- EXERCISE BRIEF: Below are records. Find each line in them that holds the word "byte" and copy it.

+++ INPUT

(** A match is a match at some position of the reply. *)
Lemma match_xml_fence_found (s xml : string) :
  match_xml_fence s = Some xml ->
  exists pre rest, s = pre ++ rest /\ match_fence_here rest = Some xml.
Proof.
  induction s as [| a s IH]; cbn [match_xml_fence].
  - destruct (match_fence_here EmptyString) as [found |] eqn:Hhere; [| discriminate].
    intros [= <-]; exists EmptyString, EmptyString; now split.
  - destruct (match_fence_here (String a s)) as [found |] eqn:Hhere.
    + intros [= <-]; exists EmptyString, (String a s); now split.
    + intros Hlater.
      destruct (IH Hlater) as (pre & rest & -> & Hrest).
      exists (String a pre), rest; now split.
Qed.

(** X7. When the pattern matches a reply, the captured group is the
    text between the first label and the fence that follows it, cut free
    of the white space on both sides: the reply reads
    [pre ```xml gap1 group gap2 ``` post] with [gap1] and [gap2] white
    space only, and the group is its own [trim()]. *)
Theorem match_xml_fence_group (s xml : string) :
  match_xml_fence s = Some xml ->
  exists pre gap1 gap2 post,
    s = pre ++ "```xml" ++ gap1 ++ xml ++ gap2 ++ "```" ++ post
    /\ skip_ws gap1 = EmptyString
    /\ skip_ws gap2 = EmptyString
    /\ ConfigForm.trim xml = xml.
Proof.
  intros Hmatch.
  destruct (match_xml_fence_found s xml Hmatch) as (pre & rest & -> & Hhere).
  destruct (match_fence_here_group rest xml Hhere) as (gap1 & gap2 & post & -> & H).
  now exists pre, gap1, gap2, post.
Qed.

Lemma match_xml_fence_group_witness :
  exists pre gap1 gap2 post,
    Mock.fenced_reply = pre ++ "```xml" ++ gap1 ++ "<root/>" ++ gap2 ++ "```" ++ post
    /\ skip_ws gap1 = EmptyString
    /\ skip_ws gap2 = EmptyString
    /\ ConfigForm.trim "<root/>" = "<root/>".
Proof.
  exact (match_xml_fence_group Mock.fenced_reply "<root/>" eq_refl).
Defined.

(** A fence is no white space. *)
Lemma skip_ws_keeps_fence (front rest : string) :
  exists front', skip_ws (front ++ fence ++ rest) = front' ++ fence ++ rest.
Proof.
  remember (String.length front) as n eqn:Hn.
  revert front Hn; induction n as [n IH] using lt_wf_ind; intros front ->.
  destruct front as [| a front]; [exists EmptyString; reflexivity |].
  cbn [append].
  destruct (ws1 a) eqn:E1.
  { rewrite skip_ws_drop1 by exact E1.
    apply (IH (String.length front)); [cbn; lia | reflexivity]. }
  destruct front as [| b front].
  { exists (String a EmptyString).
    cbn [append fence skip_ws]; rewrite E1.
    unfold ws2, ws3; cbn [byte nat_of_ascii].
    rewrite !andb_false_r; reflexivity. }
  cbn [append].
  destruct (ws2 a b) eqn:E2.
  { rewrite skip_ws_drop2 by assumption.
    apply (IH (String.length front)); [cbn; lia | reflexivity]. }
  destruct front as [| c front].
  { exists (String a (String b EmptyString)).
    cbn [append fence skip_ws]; rewrite E1, E2.
    replace (ws3 a b "`"%char) with false; [reflexivity |].
    unfold ws3; cbn [byte].
    change (nat_of_ascii "`"%char) with 96.
    cbn [Nat.eqb Nat.leb].
    now rewrite ?andb_false_r, ?orb_false_r. }
  cbn [append].
  destruct (ws3 a b c) eqn:E3.
  { rewrite skip_ws_drop3 by assumption.
    apply (IH (String.length front)); [cbn; lia | reflexivity]. }
  exists (String a (String b (String c front))).
  cbn [append skip_ws]; now rewrite E1, E2, E3.
Qed.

++++++

- TASK RESULT:
    unfold ws2, ws3; cbn [byte nat_of_ascii].
    unfold ws3; cbn [byte].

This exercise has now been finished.